* **Task requirements**
Search the data for the string "Name" and copy each line where it turns up.

* **Dataset entries**
(** [tagsToLabels]: the tags that start with the prefix and have an equals
    sign become labels, the prefix of the key replaced by [traefik]. *)
Definition tagsToLabels (tags : slice string) (prefix : string) : gmap string string :=
  foldl
    (fun labels tag =>
       if strings.HasPrefix tag prefix then
         match strings2.SplitN tag "=" 2 with
         | [key; value] => <["traefik" +:+ strings.TrimPrefix key prefix := value]> labels
         | _ => labels
         end
       else labels)
    ∅ (default [] tags).

(** [buildTCPConfig]; the receiver is not used. The configuration is
    changed in place, and so are the load balancers of its services: the
    configuration and the heap after the call are returned with the error.
    A nil configuration, and a nil service in the map, panic where their
    field is read. *)
Definition buildTCPConfig {R L S G : Type} `{Zero R} `{Zero L} `{Zero S}
    `{TCPLoadBalancerDefaults R L} `{ProviderLibrary}
    (order : range_order) (i : item) (configuration : ptr (TCPConfiguration S G))
    (h : heap (TCPServersLoadBalancer R L))
    : (ptr (TCPConfiguration S G) * heap (TCPServersLoadBalancer R L))
      * outcome (option error) :=
  match configuration with
  | None => ((None, h), Panics)
  | Some configuration =>
      let '(configuration, h) :=
        if decide (size (tcp_Services configuration) = 0) then
          let lb := new_loc h in
          let h :=
            <[lb := TCPServersLoadBalancer_SetDefaults (mkTCPServersLoadBalancer zero zero)]> h in
          (mkTCPConfiguration
             {[ provider_Normalize (Name i) := Some (mkTCPService (Some lb) zero) ]}
             (tcp_configuration_other configuration),
           h)
        else (configuration, h) in
      let '(h, err) :=
        for_range
          (fun service h =>
             match service with
             | None => (h, Panics)
             | Some service => call_on (addServerTCP i) (tcp_LoadBalancer service) h
             end)
          (range_values order (tcp_Services configuration)) h in
      ((Some configuration, h), err)
  end.

(** [buildUDPConfig]: the same, without a call of [SetDefaults]. *)
Definition buildUDPConfig {R L S G : Type} `{Zero R} `{Zero L} `{Zero S} `{ProviderLibrary}
    (order : range_order) (i : item) (configuration : ptr (UDPConfiguration S G))
    (h : heap (UDPServersLoadBalancer R L))
    : (ptr (UDPConfiguration S G) * heap (UDPServersLoadBalancer R L))
      * outcome (option error) :=
  match configuration with
  | None => ((None, h), Panics)
  | Some configuration =>
      let '(configuration, h) :=
        if decide (size (udp_Services configuration) = 0) then
          let lb := new_loc h in
          let h := <[lb := mkUDPServersLoadBalancer zero zero]> h in
          (mkUDPConfiguration
             {[ provider_Normalize (Name i) := Some (mkUDPService (Some lb) zero) ]}
             (udp_configuration_other configuration),
           h)
        else (configuration, h) in
      let '(h, err) :=
        for_range
          (fun service h =>
             match service with
             | None => (h, Panics)
             | Some service => call_on (addServerUDP i) (udp_LoadBalancer service) h
             end)
          (range_values order (udp_Services configuration)) h in
      ((Some configuration, h), err)
  end.

(** [buildServiceConfiguration], for the HTTP services. *)
Definition buildServiceConfiguration {R L S G : Type} `{Zero R} `{Zero L} `{Zero S}
    `{ServerDefaults R} `{LoadBalancerDefaults R L} `{ProviderLibrary}
    (order : range_order) (i : item) (configuration : ptr (HTTPConfiguration S G))
    (h : heap (ServersLoadBalancer R L))
    : (ptr (HTTPConfiguration S G) * heap (ServersLoadBalancer R L))
      * outcome (option error) :=
  match configuration with
  | None => ((None, h), Panics)
  | Some configuration =>
      let '(configuration, h) :=
        if decide (size (Services configuration) = 0) then
          let lb := new_loc h in
          let h :=
            <[lb := ServersLoadBalancer_SetDefaults (mkServersLoadBalancer zero zero)]> h in
          (mkHTTPConfiguration
             {[ provider_Normalize (Name i) := Some (mkService (Some lb) zero) ]}
             (configuration_other configuration),
           h)
        else (configuration, h) in
      let '(h, err) :=
        for_range
          (fun service h =>
             match service with
             | None => (h, Panics)
             | Some service => call_on (addServer i) (LoadBalancer service) h
             end)
          (range_values order (Services configuration)) h in
      ((Some configuration, h), err)
  end.

End nomad.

* **Response area**
             {[ provider_Normalize (Name i) := Some (mkTCPService (Some lb) zero) ]}
             {[ provider_Normalize (Name i) := Some (mkUDPService (Some lb) zero) ]}
             {[ provider_Normalize (Name i) := Some (mkService (Some lb) zero) ]}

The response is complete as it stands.